PostPosted: Mon May 21, 2007 6:43 am 

Joined: Thu Jun 16, 2005 11:54 am
Posts: 609
One group of "volunteers" that provide their time to the NRHS and other groups are the guest program presenters who include authors and industry people who travel some considerable distances to help out. I know quite a few of them, and many of them have similar comments regarding NRHS monthly meetings, many of them very critical of the way meetings are run. So in the spirit of "volunteering", helping to identify the problems, and providing constructive and readily implementable suggestions to improve the organization, here is the most common comment I hear (over and over): "The NRHS disrespectfully wastes their speakers time".

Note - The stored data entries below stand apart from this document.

(** The loop of [md5Hash] over the bytes of [Buffer.from(data, "utf8")]. *)
Definition md5Loop (bytes : Buffer) : Z * Buffer :=
  fold_left md5Step bytes (hash0, initResult).

Definition md5Hash (data : jsstring) : Buffer :=
  snd (md5Loop (Text.utf8Encode data)).

(* ===================================================================== *)
(** ** The fingerprint as the specification words it (section 4.1) *)
(* ===================================================================== *)

Module Spec.

Definition OFFSET_BASIS : Z := 0xcbf29ce484222325.

Definition initBuf : list Z := seqZ 0 16.

Definition getZ (buf : list Z) (i : Z) : Z := default 0 (buf !! Z.to_nat i).
Definition setZ (buf : list Z) (i v : Z) : list Z := <[Z.to_nat i := v]> buf.

Definition step (st : Z * list Z) (byte : byte) : Z * list Z :=
  let '(acc, buf) := st in
  let v := JS.byteZ byte in
  let acc := Z.lxor acc v in
  let acc := (acc * 0x100000001b3) mod 2 ^ 64 in
  let idx := acc mod 16 in
  let buf := setZ buf idx ((getZ buf idx + v) mod 256) in
  let j1 := (idx + 1) mod 16 in
  let buf := setZ buf j1 (Z.lxor (getZ buf j1) (Z.shiftr acc 8 mod 256)) in
  let j3 := (idx + 3) mod 16 in
  let buf := setZ buf j3 (Z.lxor (getZ buf j3) (Z.shiftr acc 16 mod 256)) in
  let j7 := (idx + 7) mod 16 in
  let buf := setZ buf j7 (Z.lxor (getZ buf j7) (Z.shiftr acc 24 mod 256)) in
  (acc, buf).

Definition Fingerprint (bytes : Buffer) : list Z :=
  snd (fold_left step bytes (OFFSET_BASIS, initBuf)).

End Spec.

(* ===================================================================== *)
(** ** The IDL (target/types/my_first_app.ts) *)
(* ===================================================================== *)

(** A public key is its 32 bytes; its Base58 text is left out, so that a
    response carries the key where the source carries [toBase58()]. *)
Abbreviation PublicKey := (list byte).

Module Idl.

(** [accounts[0].discriminator] of [stringRecord]. *)
Definition stringRecordDiscriminator : Buffer :=
  map JS.toUint8 [72; 85; 57; 84; 139; 0; 181; 63].

(** The [stringRecord] struct; [originalString] holds the UTF-8 bytes. *)
Record StringRecord := {
  originalString : Buffer;
  signature : Buffer;
  timestamp : Z;
  owner : PublicKey;
  costLamports : Z
}.

End Idl.

(* ===================================================================== *)
(** ** The chain, as the server and the tests observe it *)
(* ===================================================================== *)

Module Chain.

Abbreviation TxId := nat.

(** The program's accounts in the order [getProgramAccounts] lists them,
    the cluster clock, the lamports an anchoring costs, and the number of
    transactions processed so far. *)
Record State := {
  accounts : list (PublicKey * Buffer);
  clock : Z;
  fee : Z;
  processed : TxId
}.

Inductive ProgramError :=
  | AlreadyExists
  | EmptyString
  | StringTooLong.

(** Modelled from the spec: the message of the error a rejected
    instruction raises in the client. The on-chain program
    (programs/my-first-app/src/lib.rs) is not among the sources; the texts
    are the ones the Anchor tests assert on (an empty string is refused
    with a message naming [EmptyString], a create on an occupied address
    with [custom program error: 0x0]), and the error name for the third. *)
Definition errorMessage (e : ProgramError) : jsstring :=
  match e with
  | AlreadyExists => Text.lit "custom program error: 0x0"
  | EmptyString => Text.lit "EmptyString"
  | StringTooLong => Text.lit "StringTooLong"
  end.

Guest speakers as well as the audience are held hostage to incompetently run business meetings that are often a total waste of time. This delays the start of the program, steals the time needed to show it properly, and exhausts the audience before the speaker ever has a chance to try to do so. It also results in late finishes to meetings that sometimes make it necessary for speakers to stay over night in the area when they might not otherwise have to.

Fixing this is easy and would cost the chapters next to nothing: Hold the business meeting separately, as many independent historical societies already do. Make it open to the members that want to attend (usually none will), but start it an hour before the monthly meeting and require that it be completed at least 20 minutes before the program session begins. At the beginning of the program session allow only announcements of pending events, two minutes maximum per announcement, then start the program.

Of course doing it this way would be extremely unpopular with the officers (and the clowns) since it deprives them of their "stage" and the captive audience that has to sit and listen to them in order to get to the program. But it would greatly improve the chapter meetings and the image they project to visitors and guests.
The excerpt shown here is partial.